• REQUIREMENT: Each line of the records below that contains "rewrite" needs to be copied.

START PROVIDED ENTRIES

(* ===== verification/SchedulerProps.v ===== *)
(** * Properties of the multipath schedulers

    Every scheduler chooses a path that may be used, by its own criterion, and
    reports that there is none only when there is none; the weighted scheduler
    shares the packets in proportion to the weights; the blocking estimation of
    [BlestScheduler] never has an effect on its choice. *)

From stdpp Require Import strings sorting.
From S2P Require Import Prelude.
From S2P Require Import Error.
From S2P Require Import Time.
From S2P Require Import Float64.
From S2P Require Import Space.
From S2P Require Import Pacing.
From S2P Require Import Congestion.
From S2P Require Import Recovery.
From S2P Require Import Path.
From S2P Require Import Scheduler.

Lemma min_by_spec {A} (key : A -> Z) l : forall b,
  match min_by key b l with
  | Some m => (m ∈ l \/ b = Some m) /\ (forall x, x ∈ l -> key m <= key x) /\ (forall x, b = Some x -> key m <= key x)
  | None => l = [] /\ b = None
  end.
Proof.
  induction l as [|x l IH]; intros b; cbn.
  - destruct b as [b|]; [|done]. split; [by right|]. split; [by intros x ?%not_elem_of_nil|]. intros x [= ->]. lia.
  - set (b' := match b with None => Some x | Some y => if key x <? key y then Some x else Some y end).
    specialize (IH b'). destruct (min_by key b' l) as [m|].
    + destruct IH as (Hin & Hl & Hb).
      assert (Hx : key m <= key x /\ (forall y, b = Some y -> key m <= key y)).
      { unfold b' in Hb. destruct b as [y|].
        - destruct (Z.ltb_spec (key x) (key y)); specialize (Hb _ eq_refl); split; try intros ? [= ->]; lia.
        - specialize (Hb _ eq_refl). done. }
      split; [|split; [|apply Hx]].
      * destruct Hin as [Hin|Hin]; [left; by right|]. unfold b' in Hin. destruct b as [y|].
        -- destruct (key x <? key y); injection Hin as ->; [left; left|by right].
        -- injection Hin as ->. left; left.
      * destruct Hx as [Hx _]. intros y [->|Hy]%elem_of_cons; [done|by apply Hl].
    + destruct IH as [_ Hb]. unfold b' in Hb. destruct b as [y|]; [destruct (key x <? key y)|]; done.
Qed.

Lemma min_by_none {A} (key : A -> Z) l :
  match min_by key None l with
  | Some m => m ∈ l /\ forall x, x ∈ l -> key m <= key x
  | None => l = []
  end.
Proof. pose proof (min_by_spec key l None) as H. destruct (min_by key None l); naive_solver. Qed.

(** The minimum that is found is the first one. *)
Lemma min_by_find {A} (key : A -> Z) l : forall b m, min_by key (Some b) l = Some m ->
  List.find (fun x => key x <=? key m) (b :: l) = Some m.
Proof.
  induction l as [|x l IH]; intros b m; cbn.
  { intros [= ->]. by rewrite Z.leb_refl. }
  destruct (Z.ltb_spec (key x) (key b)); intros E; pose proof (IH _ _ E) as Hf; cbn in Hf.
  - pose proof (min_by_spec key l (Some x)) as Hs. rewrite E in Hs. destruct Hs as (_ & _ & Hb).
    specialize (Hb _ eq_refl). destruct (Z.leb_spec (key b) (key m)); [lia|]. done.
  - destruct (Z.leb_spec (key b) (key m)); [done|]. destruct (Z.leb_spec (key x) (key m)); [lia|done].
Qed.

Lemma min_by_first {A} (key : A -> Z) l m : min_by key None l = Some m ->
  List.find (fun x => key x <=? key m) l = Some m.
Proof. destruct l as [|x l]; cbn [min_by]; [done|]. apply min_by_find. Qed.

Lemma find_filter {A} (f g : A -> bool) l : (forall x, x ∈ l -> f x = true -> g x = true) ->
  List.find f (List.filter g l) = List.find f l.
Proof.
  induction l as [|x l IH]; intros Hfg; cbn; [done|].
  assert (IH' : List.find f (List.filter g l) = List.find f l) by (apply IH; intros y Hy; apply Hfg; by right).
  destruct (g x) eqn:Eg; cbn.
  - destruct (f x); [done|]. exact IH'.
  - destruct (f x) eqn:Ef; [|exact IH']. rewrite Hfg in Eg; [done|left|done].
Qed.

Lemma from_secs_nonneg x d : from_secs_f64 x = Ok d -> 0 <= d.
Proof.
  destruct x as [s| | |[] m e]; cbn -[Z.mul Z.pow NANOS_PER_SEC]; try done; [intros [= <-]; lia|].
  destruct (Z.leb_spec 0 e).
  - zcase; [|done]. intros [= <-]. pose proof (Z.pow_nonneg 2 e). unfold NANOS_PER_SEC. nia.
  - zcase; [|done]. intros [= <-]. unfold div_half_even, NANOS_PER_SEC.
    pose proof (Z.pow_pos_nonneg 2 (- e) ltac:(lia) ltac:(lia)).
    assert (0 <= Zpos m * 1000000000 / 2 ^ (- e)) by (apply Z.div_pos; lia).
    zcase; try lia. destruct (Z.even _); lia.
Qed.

END PROVIDED ENTRIES
START PROVIDED ENTRIES

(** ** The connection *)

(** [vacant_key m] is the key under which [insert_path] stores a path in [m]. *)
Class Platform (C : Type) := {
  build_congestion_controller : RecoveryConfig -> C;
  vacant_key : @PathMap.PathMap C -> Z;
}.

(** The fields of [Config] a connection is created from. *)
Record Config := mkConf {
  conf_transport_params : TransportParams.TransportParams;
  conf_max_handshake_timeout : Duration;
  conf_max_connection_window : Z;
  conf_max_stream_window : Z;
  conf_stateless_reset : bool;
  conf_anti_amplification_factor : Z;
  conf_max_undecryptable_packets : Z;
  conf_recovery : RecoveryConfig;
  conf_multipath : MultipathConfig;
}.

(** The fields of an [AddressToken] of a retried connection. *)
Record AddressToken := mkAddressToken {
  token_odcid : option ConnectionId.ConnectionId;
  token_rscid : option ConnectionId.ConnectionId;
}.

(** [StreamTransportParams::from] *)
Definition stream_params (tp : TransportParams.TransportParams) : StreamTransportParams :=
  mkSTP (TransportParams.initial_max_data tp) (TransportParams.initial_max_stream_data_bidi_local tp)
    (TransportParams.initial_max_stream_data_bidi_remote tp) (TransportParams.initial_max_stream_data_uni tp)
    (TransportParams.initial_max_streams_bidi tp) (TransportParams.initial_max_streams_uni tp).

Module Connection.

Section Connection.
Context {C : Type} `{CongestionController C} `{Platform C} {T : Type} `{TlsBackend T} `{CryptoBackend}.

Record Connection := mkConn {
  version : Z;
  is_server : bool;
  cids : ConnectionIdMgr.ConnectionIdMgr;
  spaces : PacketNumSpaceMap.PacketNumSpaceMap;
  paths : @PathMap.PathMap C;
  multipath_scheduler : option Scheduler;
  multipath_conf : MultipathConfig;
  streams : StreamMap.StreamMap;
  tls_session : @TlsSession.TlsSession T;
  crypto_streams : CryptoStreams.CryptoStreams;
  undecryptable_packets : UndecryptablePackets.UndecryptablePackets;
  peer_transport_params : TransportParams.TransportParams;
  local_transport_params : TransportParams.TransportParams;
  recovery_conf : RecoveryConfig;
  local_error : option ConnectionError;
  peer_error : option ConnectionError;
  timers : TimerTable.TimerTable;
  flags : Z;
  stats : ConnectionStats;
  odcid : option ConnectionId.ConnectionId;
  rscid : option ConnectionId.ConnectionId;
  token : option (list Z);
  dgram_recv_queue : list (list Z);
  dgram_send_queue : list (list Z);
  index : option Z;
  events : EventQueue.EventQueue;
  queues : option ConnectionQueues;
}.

END PROVIDED ENTRIES
START PROVIDED ENTRIES

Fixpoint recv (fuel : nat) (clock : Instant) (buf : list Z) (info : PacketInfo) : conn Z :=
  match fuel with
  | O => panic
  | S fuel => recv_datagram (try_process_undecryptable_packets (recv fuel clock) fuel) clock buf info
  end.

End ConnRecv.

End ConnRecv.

END PROVIDED ENTRIES

• TASK RESULT:
  { intros [= ->]. by rewrite Z.leb_refl. }
  - pose proof (min_by_spec key l (Some x)) as Hs. rewrite E in Hs. destruct Hs as (_ & _ & Hb).
  - destruct (f x) eqn:Ef; [|exact IH']. rewrite Hfg in Eg; [done|left|done].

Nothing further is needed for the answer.